[Start of Attachment]

Lemma pubMetrics_after_NewGauge_witness :
  exists m1 p1 m2 p2,
    pubMetrics "A" (fun _ => 6000000000) (reg poll_world) = Ok (m1, p1) /\
    pubMetrics "A" (fun _ => 6000000000)
      (fst (NewGauge "G3" 1000000000 0 "A" (reg poll_world))) = Ok (m2, p2) /\
    pub_edge p2 = pub_edge p1 /\
    pub_payload p2
    = pub_payload p1 +:+
      (if bool_decide ("A" = "") || bool_decide ("A" = "A")
       then ("G3" +:+ "=0") +:+ newline else "").
Proof.
  refine (pubMetrics_after_NewGauge "A" (fun _ => 6000000000) (reg poll_world)
            "G3" 1000000000 0 "A" _).
  vm_compute. eexists. reflexivity.
Defined.

(** ** Text of a publication *)

Lemma string_app_inv_head (a b c : string) : a +:+ b = a +:+ c -> b = c.
Proof.
  induction a as [|x a IH]; [done|].
  change (String x (a +:+ b) = String x (a +:+ c) -> b = c).
  intros [= H]. by apply IH.
Qed.

(** X15. The text [name=value] of a gauge tells the value: two values
    with the same text are the same value. *)
Theorem StringWithVal_tells_value :
  forall (g : Gauge) (v1 v2 : Z),
    StringWithVal g v1 = StringWithVal g v2 -> v1 = v2.
Proof.
  intros g v1 v2 H. unfold StringWithVal in H.
  apply string_app_inv_head in H. apply (string_app_inv_head "=") in H.
  by apply (inj pretty) in H.
Qed.

Lemma StringWithVal_tells_value_witness : 0 + 128 = 128.
Proof. exact (StringWithVal_tells_value bytes_sent_gauge (0 + 128) 128 eq_refl). Defined.

(** ** Connections and the listener *)

Lemma AddAt_zero p now w : AddAt p now 0 w = w.
Proof.
  destruct w as [[es gs] gr]. unfold AddAt. cbn.
  destruct (gs !! p) as [g|] eqn:Hg; [|done].
  cbn. unfold set_gauges. cbn. by rewrite list_insert_id.
Qed.

(** X16. A [Write] or [Read] on a wrapped connection that transfers no
    byte (an error, or the end of the stream) hands back what the
    connection returned and leaves every gauge as it was, gates
    included: nothing is published for it. *)
Theorem transfer_of_nothing_counts_nothing :
  forall (C : Type) (NC : NetConn C) (mc : metricsConn C) (c : C)
         (b : list Byte.byte) (t1 t2 : Z) (w : World),
    Conn mc = Some c ->
    (io_n (snd (conn_Write b c)) = 0 ->
     Write b t1 t2 mc w
     = Ok (set_Conn (Some (fst (conn_Write b c))) mc, w, snd (conn_Write b c))) /\
    (io_n (snd (snd (conn_Read b c))) = 0 ->
     Read b t1 t2 mc w
     = Ok (set_Conn (Some (fst (conn_Read b c))) mc, w, snd (conn_Read b c))).
Proof.
  intros C NC mc c b t1 t2 w Hc. split; intros Hn.
  - unfold Write. rewrite Hc. destruct (conn_Write b c) as [c' r]. cbn in *.
    rewrite Hn. by rewrite !AddAt_zero.
  - unfold Read. rewrite Hc. destruct (conn_Read b c) as [c' [b' r]]. cbn in *.
    rewrite Hn. by rewrite !AddAt_zero.
Qed.

Lemma transfer_of_nothing_counts_nothing_witness :
  Read (replicate 16 Byte.x00) 7 8 pipe_metricsConn four_gauges_world
  = Ok (pipe_metricsConn, four_gauges_world, (replicate 16 Byte.x00, MkIO 0 None)).
Proof.
  refine (proj2 (transfer_of_nothing_counts_nothing PipeConn _ pipe_metricsConn
                   (MkPipe "10.0.0.7:4242" []) (replicate 16 Byte.x00) 7 8
                   four_gauges_world _) _).
  - reflexivity.
  - reflexivity.
Defined.

(** X17. When the listener hands out a connection, the wrapped [Accept]
    of [main] passes the error value through and wraps the connection
    with the listener's two gauges and two gauges made for it: new ones
    of value 0 at the end of the registry, scoped to the remote address
    of the connection. The gauges registered before are untouched, and
    the four gauges of the connection are pairwise different whenever
    the listener's two are different registered gauges. *)
Theorem Accept_wraps_with_fresh_gauges :
  forall (C L : Type) (NC : NetConn C) (NL : NetListener L C)
         (mln : metricsListener L) (w : World) (l' : L) (c : C) (err : option Error),
    connGauges mln = main_connGauges ->
    ln_Accept (Listener mln) = (l', (Some c, err)) ->
    exists mc w',
      Accept mln w = Ok (set_Listener l' mln, w', (mc, err)) /\
      Conn mc = Some c /\
      sentTotal mc = ln_sentTotal mln /\ receivedTotal mc = ln_receivedTotal mln /\
      sentThis mc = length (gauges (reg w)) /\
      receivedThis mc = S (length (gauges (reg w))) /\
      length (gauges (reg w')) = S (S (length (gauges (reg w)))) /\
      edges (reg w') = edges (reg w) /\
      (forall q g, gauges (reg w) !! q = Some g -> gauges (reg w') !! q = Some g) /\
      gauges (reg w') !! sentThis mc
      = Some {| name := "bytes_sent{conn=this}"; val := 0;
                oncePerDur := OncePerDur.NewOncePerDur 1000000000;
                oncePerDelta := OncePerDelta.NewOncePerDelta 128;
                raddr := RemoteAddr c |} /\
      gauges (reg w') !! receivedThis mc
      = Some {| name := "bytes_received{conn=this}"; val := 0;
                oncePerDur := OncePerDur.NewOncePerDur 1000000000;
                oncePerDelta := OncePerDelta.NewOncePerDelta 0;
                raddr := RemoteAddr c |} /\
      ((ln_sentTotal mln < length (gauges (reg w)))%nat ->
       (ln_receivedTotal mln < length (gauges (reg w)))%nat ->
       ln_sentTotal mln <> ln_receivedTotal mln ->
       NoDup [sentTotal mc; sentThis mc; receivedTotal mc; receivedThis mc]).
Proof.
  intros C L NC NL mln w l' c err Hcg Ha.
  unfold Accept. rewrite Ha, Hcg. unfold main_connGauges, NewGauge. cbn.
  do 2 eexists. split; [reflexivity|]. cbn.
  set (n := length (gauges (reg w))).
  do 4 (split; [done|]).
  split; [rewrite length_app; cbn; lia|].
  split; [rewrite !length_app; cbn; lia|].
  split; [done|].
  split; [intros q g Hg; by apply lookup_app_l_Some, lookup_app_l_Some|].
  split.
  { rewrite lookup_app_l by (rewrite length_app; cbn; lia).
    by rewrite list_lookup_middle. }
  split.
  { by rewrite list_lookup_middle. }
  intros H1 H2 Hne. rewrite length_app. cbn [length]. fold n.
  repeat (apply NoDup_cons; split); [| | | |apply NoDup_nil_2];
    rewrite ?elem_of_cons, ?elem_of_nil; lia.
Qed.

Lemma Accept_wraps_with_fresh_gauges_witness :
  exists mc w',
    Accept (SentReceivedMiddleware 0 1 main_connGauges
              ([(Some (MkPipe "10.0.0.9:5151" []), None)] : ScriptListener)) four_gauges_world
    = Ok (set_Listener []
            (SentReceivedMiddleware 0 1 main_connGauges
               ([(Some (MkPipe "10.0.0.9:5151" []), None)] : ScriptListener)),
          w', (mc, None)) /\
    Conn mc = Some (MkPipe "10.0.0.9:5151" []) /\
    sentThis mc = 4%nat /\ receivedThis mc = 5%nat.
Proof.
  destruct (Accept_wraps_with_fresh_gauges PipeConn ScriptListener
              PipeConn_NetConn ScriptListener_NetListener
              (SentReceivedMiddleware 0 1 main_connGauges
                 ([(Some (MkPipe "10.0.0.9:5151" []), None)] : ScriptListener))
              four_gauges_world [] (MkPipe "10.0.0.9:5151" []) None eq_refl eq_refl)
    as (mc & w' & HA & Hc & _ & _ & Hs & Hr & _).
  exists mc, w'. split; [exact HA|]. split; [exact Hc|]. split; [exact Hs | exact Hr].
Defined.

(** ** Gauges without a threshold *)

Lemma sub64_add64 v n : in_range v -> in_range n -> sub64 (add64 v n) v = n.
Proof.
  intros Hv Hn. unfold sub64, add64.
  replace (wrap64 (v + n) - v) with (wrap64 (v + n) + - v) by lia.
  rewrite wrap64_add_l. replace (v + n + - v) with n by lia. by apply wrap64_id.
Qed.

(** X18. On a gauge of threshold 0 whose delta gate holds its value,
    every [Add] of a non-zero [n] other than the least [int64] passes the
    gate and reaches the throttle: afterwards the gate holds the new
    value again, and the new value is what the throttle has pending or
    what the runner it has just started publishes. *)
Theorem Add_without_threshold_reaches_throttle :
  forall (now n : Z) (g : Gauge),
    OncePerDelta.delta (oncePerDelta g) = 0 ->
    OncePerDelta.lastVal (oncePerDelta g) = val g ->
    in_range (val g) ->
    n <> 0 -> min_int64 < n <= max_int64 ->
    let g' := fst (Add now n g) in
    val g' = add64 (val g) n /\
    OncePerDelta.lastVal (oncePerDelta g') = val g' /\
    OncePerDelta.delta (oncePerDelta g') = 0 /\
    (snd (Add now n g) = Some (val g') \/
     (snd (Add now n g) = None /\ OncePerDur.pending (oncePerDur g') = Some (val g'))).
Proof.
  intros now n g Hd HL Hv Hn Hr g'. subst g'.
  assert (Ha : OncePerDelta.allows (add64 (val g) n) (oncePerDelta g) = true).
  { unfold OncePerDelta.allows, OncePerDelta.absdiff. rewrite HL, Hd.
    rewrite sub64_add64 by (unfold in_range in *; lia).
    apply negb_true_iff, Z.ltb_ge.
    destruct (Z.ltb_spec n 0); [|lia].
    unfold neg64. rewrite wrap64_id; unfold in_range, min_int64, max_int64 in *; lia. }
  unfold Add. destruct (Z.eqb_spec n 0) as [|_]; [done|].
  rewrite delta_Do_allows by done.
  unfold throttle_Do, gate_of, with_gate. cbn.
  unfold OncePerDur.Do.
  destruct (OncePerDur.not_nil (OncePerDur.pending (oncePerDur g)) ||
            OncePerDur.isRunning (oncePerDur g)); cbn.
  { repeat split; try done. by right. }
  destruct (Time.Before now _); cbn.
  - destruct (OncePerDur.timer (oncePerDur g)); cbn; repeat split; try done; by right.
  - repeat split; try done. by left.
Qed.

Lemma Add_without_threshold_reaches_throttle_witness :
  snd (Add 5 1 {| name := "requests_in_flight"; val := 0;
                  oncePerDur := OncePerDur.NewOncePerDur 0;
                  oncePerDelta := OncePerDelta.NewOncePerDelta 0; raddr := "" |}) = Some 1.
Proof.
  destruct (Add_without_threshold_reaches_throttle 5 1
              {| name := "requests_in_flight"; val := 0;
                 oncePerDur := OncePerDur.NewOncePerDur 0;
                 oncePerDelta := OncePerDelta.NewOncePerDelta 0; raddr := "" |})
    as (_ & _ & _ & [H|[H _]]).
  - reflexivity.
  - reflexivity.
  - vm_compute. split; discriminate.
  - discriminate.
  - vm_compute. split; [reflexivity | discriminate].
  - exact H.
  - exfalso. vm_compute in H. discriminate.
Defined.

(** ** The throttle: the timer path and its cancellation *)

(** X19. A [Do] that is deferred on an idle throttle is run by the timer
    handler: once the timer has fired and its handler has taken the
    mutex, the callback is being run, [last] is the time of the handler
    and nothing is pending. The timer is due at the instant of the call
    when it is the throttle's first timer, and one whole window after
    the call when an earlier timer is reused. *)
Theorem throttle_deferred_call_runs_from_timer :
  forall (F : Type) (EqF : EqDecision F) (s : OncePerDur.Sys F)
         (now t1 t2 : Z) (f : F),
    OncePerDur.deferring now (OncePerDur.op s) ->
    OncePerDur.running s = [] ->
    OncePerDur.handlers s = 0%nat ->
    match OncePerDur.timer (OncePerDur.op s) with
    | None => now <= t1
    | Some _ => Time.when_after now (OncePerDur.dur (OncePerDur.op s)) <= t1
    end ->
    exists s',
      OncePerDur.run [OncePerDur.EvDo now f; OncePerDur.EvFire t1; OncePerDur.EvHandle t2] s
      = Some s' /\
      OncePerDur.running s' = [f] /\
      OncePerDur.started s' = f :: OncePerDur.started s /\
      OncePerDur.dropped s' = OncePerDur.dropped s /\
      OncePerDur.pending (OncePerDur.op s') = None /\
      OncePerDur.isRunning (OncePerDur.op s') = true /\
      OncePerDur.last (OncePerDur.op s') = t2 /\
      OncePerDur.timer_armed (OncePerDur.op s') = false /\
      OncePerDur.handlers s' = 0%nat.
Proof.
  intros F EqF [[d l tm p r] h rn st dr] now t1 t2 f (Hp & Hr & Hlt). cbn in *.
  intros -> -> Ht1. subst p r.
  unfold OncePerDur.Do, Time.Before, Time.Add. cbn.
  destruct (Z.ltb_spec now (l + d)); [|lia]. cbn.
  destruct tm as [tm|]; cbn.
  - destruct (Z.leb_spec (Time.when_after now d) t1); [|lia]. cbn.
    eexists. split; [reflexivity|]. done.
  - assert (Hw : Time.when_after now (Time.Sub now (l + d)) = now).
    { unfold Time.when_after, Time.Sub, saturate64, min_int64, max_int64.
      destruct (Z.leb_spec (Z.max (- 2 ^ 63) (Z.min (2 ^ 63 - 1) (now - (l + d)))) 0); lia. }
    rewrite Hw. destruct (Z.leb_spec now t1); [|lia]. cbn.
    eexists. split; [reflexivity|]. done.
Qed.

[End of Attachment]

[What this task involves] From the material above, please return each line containing "pending".

[Answer section]
    value again, and the new value is what the throttle has pending or
     (snd (Add now n g) = None /\ OncePerDur.pending (oncePerDur g') = Some (val g'))).
  destruct (OncePerDur.not_nil (OncePerDur.pending (oncePerDur g)) ||
    and nothing is pending. The timer is due at the instant of the call
      OncePerDur.pending (OncePerDur.op s') = None /\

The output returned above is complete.